┌──
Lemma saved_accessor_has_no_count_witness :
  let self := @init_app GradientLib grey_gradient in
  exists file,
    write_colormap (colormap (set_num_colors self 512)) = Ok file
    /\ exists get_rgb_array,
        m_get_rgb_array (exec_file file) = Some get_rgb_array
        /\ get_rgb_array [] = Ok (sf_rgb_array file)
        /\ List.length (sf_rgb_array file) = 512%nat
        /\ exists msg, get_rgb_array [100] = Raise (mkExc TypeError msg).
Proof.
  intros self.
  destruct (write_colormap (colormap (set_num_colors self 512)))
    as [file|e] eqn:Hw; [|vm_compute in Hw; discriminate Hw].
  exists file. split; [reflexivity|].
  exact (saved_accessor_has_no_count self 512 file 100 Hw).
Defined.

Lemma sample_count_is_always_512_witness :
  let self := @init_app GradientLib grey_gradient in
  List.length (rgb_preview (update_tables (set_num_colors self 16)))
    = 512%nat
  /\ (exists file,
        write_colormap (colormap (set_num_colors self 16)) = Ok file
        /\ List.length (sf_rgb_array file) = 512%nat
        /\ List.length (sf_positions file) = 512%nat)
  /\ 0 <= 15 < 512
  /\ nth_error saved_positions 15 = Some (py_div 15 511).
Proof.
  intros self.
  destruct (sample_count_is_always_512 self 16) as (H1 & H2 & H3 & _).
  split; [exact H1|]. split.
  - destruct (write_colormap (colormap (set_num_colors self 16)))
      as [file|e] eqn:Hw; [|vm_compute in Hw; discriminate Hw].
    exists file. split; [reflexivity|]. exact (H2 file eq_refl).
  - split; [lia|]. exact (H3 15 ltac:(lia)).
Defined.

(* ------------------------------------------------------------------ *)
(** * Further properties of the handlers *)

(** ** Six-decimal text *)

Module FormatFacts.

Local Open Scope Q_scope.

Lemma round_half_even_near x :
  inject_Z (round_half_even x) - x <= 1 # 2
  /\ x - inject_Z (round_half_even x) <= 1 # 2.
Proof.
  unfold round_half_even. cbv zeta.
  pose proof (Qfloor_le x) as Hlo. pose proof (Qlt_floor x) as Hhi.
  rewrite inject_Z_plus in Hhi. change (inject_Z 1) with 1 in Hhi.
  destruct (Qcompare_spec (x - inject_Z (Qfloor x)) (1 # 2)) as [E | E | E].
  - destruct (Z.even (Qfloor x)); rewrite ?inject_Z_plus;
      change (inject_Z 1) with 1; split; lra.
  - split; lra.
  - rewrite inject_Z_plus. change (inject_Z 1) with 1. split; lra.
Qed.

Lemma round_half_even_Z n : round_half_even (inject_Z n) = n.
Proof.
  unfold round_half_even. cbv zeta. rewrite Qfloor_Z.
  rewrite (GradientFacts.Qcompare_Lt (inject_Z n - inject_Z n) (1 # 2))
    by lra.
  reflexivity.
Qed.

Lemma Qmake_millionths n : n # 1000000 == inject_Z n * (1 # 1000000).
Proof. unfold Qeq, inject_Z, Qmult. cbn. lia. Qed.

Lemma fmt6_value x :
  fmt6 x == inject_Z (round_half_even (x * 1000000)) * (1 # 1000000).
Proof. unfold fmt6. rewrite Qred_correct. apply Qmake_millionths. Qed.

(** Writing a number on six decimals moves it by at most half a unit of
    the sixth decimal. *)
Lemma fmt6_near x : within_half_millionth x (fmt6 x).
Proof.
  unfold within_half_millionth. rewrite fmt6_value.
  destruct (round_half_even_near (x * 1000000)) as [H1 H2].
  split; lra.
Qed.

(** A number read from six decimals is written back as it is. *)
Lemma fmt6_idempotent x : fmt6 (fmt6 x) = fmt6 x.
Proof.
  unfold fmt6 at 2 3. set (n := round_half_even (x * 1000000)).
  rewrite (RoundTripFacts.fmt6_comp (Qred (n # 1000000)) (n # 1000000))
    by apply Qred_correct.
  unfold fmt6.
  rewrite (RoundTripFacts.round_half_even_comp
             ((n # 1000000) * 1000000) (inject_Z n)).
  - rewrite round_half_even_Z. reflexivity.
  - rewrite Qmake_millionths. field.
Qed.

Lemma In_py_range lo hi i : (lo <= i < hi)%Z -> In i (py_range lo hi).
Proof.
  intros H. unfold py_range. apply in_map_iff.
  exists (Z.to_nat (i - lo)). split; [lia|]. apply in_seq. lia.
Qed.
└──
Reproduce all the records precisely.

Lemma saved_accessor_has_no_count_witness :
  let self := @init_app GradientLib grey_gradient in
  exists file,
    write_colormap (colormap (set_num_colors self 512)) = Ok file
    /\ exists get_rgb_array,
        m_get_rgb_array (exec_file file) = Some get_rgb_array
        /\ get_rgb_array [] = Ok (sf_rgb_array file)
        /\ List.length (sf_rgb_array file) = 512%nat
        /\ exists msg, get_rgb_array [100] = Raise (mkExc TypeError msg).
Proof.
  intros self.
  destruct (write_colormap (colormap (set_num_colors self 512)))
    as [file|e] eqn:Hw; [|vm_compute in Hw; discriminate Hw].
  exists file. split; [reflexivity|].
  exact (saved_accessor_has_no_count self 512 file 100 Hw).
Defined.

Lemma sample_count_is_always_512_witness :
  let self := @init_app GradientLib grey_gradient in
  List.length (rgb_preview (update_tables (set_num_colors self 16)))
    = 512%nat
  /\ (exists file,
        write_colormap (colormap (set_num_colors self 16)) = Ok file
        /\ List.length (sf_rgb_array file) = 512%nat
        /\ List.length (sf_positions file) = 512%nat)
  /\ 0 <= 15 < 512
  /\ nth_error saved_positions 15 = Some (py_div 15 511).
Proof.
  intros self.
  destruct (sample_count_is_always_512 self 16) as (H1 & H2 & H3 & _).
  split; [exact H1|]. split.
  - destruct (write_colormap (colormap (set_num_colors self 16)))
      as [file|e] eqn:Hw; [|vm_compute in Hw; discriminate Hw].
    exists file. split; [reflexivity|]. exact (H2 file eq_refl).
  - split; [lia|]. exact (H3 15 ltac:(lia)).
Defined.

(* ------------------------------------------------------------------ *)
(** * Further properties of the handlers *)

(** ** Six-decimal text *)

Module FormatFacts.

Local Open Scope Q_scope.

Lemma round_half_even_near x :
  inject_Z (round_half_even x) - x <= 1 # 2
  /\ x - inject_Z (round_half_even x) <= 1 # 2.
Proof.
  unfold round_half_even. cbv zeta.
  pose proof (Qfloor_le x) as Hlo. pose proof (Qlt_floor x) as Hhi.
  rewrite inject_Z_plus in Hhi. change (inject_Z 1) with 1 in Hhi.
  destruct (Qcompare_spec (x - inject_Z (Qfloor x)) (1 # 2)) as [E | E | E].
  - destruct (Z.even (Qfloor x)); rewrite ?inject_Z_plus;
      change (inject_Z 1) with 1; split; lra.
  - split; lra.
  - rewrite inject_Z_plus. change (inject_Z 1) with 1. split; lra.
Qed.

Lemma round_half_even_Z n : round_half_even (inject_Z n) = n.
Proof.
  unfold round_half_even. cbv zeta. rewrite Qfloor_Z.
  rewrite (GradientFacts.Qcompare_Lt (inject_Z n - inject_Z n) (1 # 2))
    by lra.
  reflexivity.
Qed.

Lemma Qmake_millionths n : n # 1000000 == inject_Z n * (1 # 1000000).
Proof. unfold Qeq, inject_Z, Qmult. cbn. lia. Qed.

Lemma fmt6_value x :
  fmt6 x == inject_Z (round_half_even (x * 1000000)) * (1 # 1000000).
Proof. unfold fmt6. rewrite Qred_correct. apply Qmake_millionths. Qed.

(** Writing a number on six decimals moves it by at most half a unit of
    the sixth decimal. *)
Lemma fmt6_near x : within_half_millionth x (fmt6 x).
Proof.
  unfold within_half_millionth. rewrite fmt6_value.
  destruct (round_half_even_near (x * 1000000)) as [H1 H2].
  split; lra.
Qed.

(** A number read from six decimals is written back as it is. *)
Lemma fmt6_idempotent x : fmt6 (fmt6 x) = fmt6 x.
Proof.
  unfold fmt6 at 2 3. set (n := round_half_even (x * 1000000)).
  rewrite (RoundTripFacts.fmt6_comp (Qred (n # 1000000)) (n # 1000000))
    by apply Qred_correct.
  unfold fmt6.
  rewrite (RoundTripFacts.round_half_even_comp
             ((n # 1000000) * 1000000) (inject_Z n)).
  - rewrite round_half_even_Z. reflexivity.
  - rewrite Qmake_millionths. field.
Qed.

Lemma In_py_range lo hi i : (lo <= i < hi)%Z -> In i (py_range lo hi).
Proof.
  intros H. unfold py_range. apply in_map_iff.
  exists (Z.to_nat (i - lo)). split; [lia|]. apply in_seq. lia.
Qed.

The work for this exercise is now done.